(Dataset entries)
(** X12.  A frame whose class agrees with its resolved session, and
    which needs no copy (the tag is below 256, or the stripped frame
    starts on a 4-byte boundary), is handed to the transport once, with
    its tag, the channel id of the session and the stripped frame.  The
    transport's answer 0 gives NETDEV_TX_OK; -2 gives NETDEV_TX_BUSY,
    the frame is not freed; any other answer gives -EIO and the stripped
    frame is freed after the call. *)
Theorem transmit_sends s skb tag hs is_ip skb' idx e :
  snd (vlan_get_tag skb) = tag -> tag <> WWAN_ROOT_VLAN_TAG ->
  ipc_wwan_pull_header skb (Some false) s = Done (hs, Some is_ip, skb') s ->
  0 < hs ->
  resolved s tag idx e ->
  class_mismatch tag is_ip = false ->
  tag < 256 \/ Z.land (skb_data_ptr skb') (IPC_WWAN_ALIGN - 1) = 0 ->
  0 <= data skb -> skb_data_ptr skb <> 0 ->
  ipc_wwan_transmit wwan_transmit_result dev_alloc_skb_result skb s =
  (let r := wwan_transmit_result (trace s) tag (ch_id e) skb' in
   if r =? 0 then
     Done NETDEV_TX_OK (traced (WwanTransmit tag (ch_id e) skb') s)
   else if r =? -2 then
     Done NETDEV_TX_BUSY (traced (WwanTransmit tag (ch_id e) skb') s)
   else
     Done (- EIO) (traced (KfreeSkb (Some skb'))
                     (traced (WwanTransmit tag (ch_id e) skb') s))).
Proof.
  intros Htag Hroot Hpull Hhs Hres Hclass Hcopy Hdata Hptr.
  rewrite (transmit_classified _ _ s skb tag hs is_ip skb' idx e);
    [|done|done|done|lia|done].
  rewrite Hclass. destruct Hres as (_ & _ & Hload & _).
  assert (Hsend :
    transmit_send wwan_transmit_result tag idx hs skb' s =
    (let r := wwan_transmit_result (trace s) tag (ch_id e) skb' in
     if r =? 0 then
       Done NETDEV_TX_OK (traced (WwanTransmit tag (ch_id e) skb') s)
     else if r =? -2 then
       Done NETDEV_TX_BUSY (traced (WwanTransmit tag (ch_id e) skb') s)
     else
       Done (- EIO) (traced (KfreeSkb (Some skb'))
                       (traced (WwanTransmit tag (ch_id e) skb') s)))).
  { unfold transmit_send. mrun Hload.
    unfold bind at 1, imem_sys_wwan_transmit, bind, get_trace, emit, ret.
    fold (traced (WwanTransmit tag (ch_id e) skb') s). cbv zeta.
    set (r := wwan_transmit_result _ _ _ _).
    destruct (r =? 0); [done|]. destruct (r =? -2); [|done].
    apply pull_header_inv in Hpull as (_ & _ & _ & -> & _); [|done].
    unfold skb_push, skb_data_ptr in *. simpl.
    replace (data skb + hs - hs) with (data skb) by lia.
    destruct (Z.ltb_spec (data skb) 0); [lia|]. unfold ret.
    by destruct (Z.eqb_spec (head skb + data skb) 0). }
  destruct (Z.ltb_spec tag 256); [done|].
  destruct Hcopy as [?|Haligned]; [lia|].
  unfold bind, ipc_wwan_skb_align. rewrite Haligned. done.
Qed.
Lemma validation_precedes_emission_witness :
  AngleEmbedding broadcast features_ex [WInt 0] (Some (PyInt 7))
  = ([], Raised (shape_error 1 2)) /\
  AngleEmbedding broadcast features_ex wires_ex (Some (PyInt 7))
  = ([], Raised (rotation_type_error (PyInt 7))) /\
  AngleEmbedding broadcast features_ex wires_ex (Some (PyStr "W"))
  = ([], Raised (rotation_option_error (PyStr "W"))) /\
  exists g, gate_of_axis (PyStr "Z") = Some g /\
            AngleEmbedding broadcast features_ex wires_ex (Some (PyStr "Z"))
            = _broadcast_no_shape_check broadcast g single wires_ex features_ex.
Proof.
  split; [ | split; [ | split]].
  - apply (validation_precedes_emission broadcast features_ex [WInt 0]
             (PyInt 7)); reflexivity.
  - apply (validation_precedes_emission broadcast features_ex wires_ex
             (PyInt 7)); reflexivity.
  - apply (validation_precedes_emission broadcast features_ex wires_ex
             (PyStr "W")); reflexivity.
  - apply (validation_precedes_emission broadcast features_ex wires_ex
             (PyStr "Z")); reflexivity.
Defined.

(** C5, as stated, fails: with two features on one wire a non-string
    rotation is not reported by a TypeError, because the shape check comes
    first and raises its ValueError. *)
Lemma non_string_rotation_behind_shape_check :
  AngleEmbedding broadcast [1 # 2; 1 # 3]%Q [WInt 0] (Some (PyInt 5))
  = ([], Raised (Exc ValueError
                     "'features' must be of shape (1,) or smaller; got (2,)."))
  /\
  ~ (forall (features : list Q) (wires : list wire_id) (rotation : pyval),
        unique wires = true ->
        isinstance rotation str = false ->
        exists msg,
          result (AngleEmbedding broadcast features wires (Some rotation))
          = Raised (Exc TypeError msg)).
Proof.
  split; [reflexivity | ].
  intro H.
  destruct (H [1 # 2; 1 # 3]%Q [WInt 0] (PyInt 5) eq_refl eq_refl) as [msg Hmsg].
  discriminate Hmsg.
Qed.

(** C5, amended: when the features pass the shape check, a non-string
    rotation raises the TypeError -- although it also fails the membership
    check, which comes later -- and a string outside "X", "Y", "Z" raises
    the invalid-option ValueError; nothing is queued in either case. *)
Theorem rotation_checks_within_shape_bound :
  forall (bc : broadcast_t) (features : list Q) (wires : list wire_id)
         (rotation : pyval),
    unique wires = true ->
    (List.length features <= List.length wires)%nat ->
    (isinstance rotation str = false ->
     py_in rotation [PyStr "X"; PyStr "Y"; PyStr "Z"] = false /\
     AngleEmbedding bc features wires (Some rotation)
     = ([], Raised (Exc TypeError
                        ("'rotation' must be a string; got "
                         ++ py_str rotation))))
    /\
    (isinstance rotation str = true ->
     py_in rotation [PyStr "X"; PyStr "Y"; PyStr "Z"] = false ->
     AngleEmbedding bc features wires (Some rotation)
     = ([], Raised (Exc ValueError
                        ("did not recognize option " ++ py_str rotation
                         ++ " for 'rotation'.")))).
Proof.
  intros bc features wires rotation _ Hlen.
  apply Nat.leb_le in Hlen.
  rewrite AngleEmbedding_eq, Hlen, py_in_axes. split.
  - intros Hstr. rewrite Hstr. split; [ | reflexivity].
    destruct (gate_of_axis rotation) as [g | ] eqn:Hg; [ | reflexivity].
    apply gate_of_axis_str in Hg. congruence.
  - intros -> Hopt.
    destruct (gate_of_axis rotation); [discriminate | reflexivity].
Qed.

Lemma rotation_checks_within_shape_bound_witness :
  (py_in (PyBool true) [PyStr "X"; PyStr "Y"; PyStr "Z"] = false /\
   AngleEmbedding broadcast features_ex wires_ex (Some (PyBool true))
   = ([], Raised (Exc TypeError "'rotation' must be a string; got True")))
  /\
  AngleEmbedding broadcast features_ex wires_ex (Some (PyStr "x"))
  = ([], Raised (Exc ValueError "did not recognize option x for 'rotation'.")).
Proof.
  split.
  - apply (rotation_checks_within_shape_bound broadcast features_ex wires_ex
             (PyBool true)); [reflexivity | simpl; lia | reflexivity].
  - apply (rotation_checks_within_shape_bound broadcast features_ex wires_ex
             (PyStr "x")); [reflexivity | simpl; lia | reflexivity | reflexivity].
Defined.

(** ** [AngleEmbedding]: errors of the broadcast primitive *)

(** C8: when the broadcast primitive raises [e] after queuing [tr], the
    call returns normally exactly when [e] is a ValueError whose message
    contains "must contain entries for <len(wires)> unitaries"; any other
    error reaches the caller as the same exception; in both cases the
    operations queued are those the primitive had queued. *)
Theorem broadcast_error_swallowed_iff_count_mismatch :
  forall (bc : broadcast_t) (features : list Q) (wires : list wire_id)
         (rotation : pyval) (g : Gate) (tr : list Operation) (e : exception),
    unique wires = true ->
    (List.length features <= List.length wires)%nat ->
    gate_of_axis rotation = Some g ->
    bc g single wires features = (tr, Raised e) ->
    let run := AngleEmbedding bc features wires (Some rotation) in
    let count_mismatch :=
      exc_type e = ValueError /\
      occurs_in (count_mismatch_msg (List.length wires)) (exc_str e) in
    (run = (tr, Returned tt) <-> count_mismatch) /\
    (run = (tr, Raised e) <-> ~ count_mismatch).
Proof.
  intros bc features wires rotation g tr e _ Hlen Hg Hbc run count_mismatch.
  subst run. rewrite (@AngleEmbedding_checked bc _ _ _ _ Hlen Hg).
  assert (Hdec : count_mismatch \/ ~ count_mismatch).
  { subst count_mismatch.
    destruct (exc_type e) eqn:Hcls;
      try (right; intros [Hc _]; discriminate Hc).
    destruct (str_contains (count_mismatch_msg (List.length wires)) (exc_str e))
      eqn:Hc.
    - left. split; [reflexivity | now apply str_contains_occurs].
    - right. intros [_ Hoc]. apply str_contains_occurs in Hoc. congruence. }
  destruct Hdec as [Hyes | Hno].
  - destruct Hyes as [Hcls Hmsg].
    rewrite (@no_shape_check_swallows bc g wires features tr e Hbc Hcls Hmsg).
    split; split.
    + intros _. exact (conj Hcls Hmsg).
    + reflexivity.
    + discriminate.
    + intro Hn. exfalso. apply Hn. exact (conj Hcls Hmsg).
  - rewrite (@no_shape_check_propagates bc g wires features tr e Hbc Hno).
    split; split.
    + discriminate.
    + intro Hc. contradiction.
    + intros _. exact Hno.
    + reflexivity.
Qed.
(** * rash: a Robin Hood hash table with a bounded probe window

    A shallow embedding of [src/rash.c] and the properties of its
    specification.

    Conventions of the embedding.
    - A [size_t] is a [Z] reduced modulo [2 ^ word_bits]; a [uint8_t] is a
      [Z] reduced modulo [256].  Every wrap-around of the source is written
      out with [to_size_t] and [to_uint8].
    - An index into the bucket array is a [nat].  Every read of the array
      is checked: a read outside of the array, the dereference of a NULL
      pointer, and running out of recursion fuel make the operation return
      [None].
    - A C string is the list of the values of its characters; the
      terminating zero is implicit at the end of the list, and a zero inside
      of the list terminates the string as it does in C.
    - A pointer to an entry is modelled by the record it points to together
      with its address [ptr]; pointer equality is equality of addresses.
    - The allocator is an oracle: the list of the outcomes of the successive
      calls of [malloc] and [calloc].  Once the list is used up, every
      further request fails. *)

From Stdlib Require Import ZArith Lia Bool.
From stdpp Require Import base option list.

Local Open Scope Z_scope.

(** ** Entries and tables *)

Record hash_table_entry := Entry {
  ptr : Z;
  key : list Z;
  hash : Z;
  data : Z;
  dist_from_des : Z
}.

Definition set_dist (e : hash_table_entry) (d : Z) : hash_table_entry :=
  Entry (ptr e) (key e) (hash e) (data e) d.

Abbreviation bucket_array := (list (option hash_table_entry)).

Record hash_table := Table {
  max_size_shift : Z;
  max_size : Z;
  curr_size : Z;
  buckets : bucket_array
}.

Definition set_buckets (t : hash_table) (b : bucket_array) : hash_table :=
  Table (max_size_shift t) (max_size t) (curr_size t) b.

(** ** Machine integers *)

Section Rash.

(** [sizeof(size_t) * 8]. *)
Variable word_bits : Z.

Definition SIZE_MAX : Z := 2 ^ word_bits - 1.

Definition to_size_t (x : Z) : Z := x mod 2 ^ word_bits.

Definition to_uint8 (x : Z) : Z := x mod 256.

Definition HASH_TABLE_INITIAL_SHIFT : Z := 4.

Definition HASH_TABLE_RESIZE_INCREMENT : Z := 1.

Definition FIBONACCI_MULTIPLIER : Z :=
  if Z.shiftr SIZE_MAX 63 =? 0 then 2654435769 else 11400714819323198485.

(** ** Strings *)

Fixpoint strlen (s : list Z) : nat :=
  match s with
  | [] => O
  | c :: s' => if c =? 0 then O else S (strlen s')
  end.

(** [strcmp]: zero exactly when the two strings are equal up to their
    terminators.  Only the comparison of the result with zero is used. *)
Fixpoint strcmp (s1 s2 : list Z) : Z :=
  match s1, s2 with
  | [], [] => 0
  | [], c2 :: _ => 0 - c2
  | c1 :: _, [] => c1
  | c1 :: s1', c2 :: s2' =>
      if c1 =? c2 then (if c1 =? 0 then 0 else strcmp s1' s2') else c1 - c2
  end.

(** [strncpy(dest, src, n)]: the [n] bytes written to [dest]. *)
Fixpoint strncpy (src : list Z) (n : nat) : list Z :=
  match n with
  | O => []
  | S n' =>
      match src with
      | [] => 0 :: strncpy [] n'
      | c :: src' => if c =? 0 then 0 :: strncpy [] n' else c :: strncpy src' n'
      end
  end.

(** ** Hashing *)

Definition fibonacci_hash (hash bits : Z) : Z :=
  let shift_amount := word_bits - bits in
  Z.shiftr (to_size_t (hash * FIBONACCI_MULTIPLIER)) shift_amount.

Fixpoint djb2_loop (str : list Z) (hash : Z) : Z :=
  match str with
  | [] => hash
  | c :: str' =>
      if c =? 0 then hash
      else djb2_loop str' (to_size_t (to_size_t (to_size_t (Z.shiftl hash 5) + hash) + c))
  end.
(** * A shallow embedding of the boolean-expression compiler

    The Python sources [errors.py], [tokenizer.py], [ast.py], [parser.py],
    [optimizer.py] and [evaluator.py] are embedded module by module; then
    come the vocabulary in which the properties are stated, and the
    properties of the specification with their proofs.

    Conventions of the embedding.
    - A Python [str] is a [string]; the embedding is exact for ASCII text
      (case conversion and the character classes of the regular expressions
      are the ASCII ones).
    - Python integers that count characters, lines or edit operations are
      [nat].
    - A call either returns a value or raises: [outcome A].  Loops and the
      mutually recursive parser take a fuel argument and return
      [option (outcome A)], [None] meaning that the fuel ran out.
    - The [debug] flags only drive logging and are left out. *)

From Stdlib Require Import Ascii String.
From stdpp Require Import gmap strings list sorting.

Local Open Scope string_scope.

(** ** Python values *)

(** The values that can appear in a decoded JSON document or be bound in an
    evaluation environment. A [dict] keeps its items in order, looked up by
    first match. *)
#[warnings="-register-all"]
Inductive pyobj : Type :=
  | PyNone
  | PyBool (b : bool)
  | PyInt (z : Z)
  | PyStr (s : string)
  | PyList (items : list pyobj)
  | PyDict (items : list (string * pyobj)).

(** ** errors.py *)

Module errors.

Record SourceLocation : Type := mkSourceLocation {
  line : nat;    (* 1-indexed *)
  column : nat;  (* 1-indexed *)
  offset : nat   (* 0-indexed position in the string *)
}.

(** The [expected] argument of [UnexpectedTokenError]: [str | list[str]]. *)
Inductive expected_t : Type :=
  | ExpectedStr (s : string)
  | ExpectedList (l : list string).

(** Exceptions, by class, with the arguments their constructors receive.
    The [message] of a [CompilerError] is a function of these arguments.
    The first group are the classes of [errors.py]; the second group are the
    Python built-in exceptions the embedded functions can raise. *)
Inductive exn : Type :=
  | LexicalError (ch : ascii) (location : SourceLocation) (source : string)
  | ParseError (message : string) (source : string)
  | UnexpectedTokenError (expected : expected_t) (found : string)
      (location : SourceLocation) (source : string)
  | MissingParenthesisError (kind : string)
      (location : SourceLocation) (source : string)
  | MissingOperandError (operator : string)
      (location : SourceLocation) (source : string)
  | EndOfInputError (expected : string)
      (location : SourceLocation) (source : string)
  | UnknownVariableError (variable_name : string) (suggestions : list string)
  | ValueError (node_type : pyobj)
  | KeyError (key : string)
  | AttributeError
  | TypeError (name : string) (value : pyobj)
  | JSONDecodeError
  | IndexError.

Your objective. Return each full line of the entries that contains the word "stated".

Task solution.
(** C5, as stated, fails: with two features on one wire a non-string
    come the vocabulary in which the properties are stated, and the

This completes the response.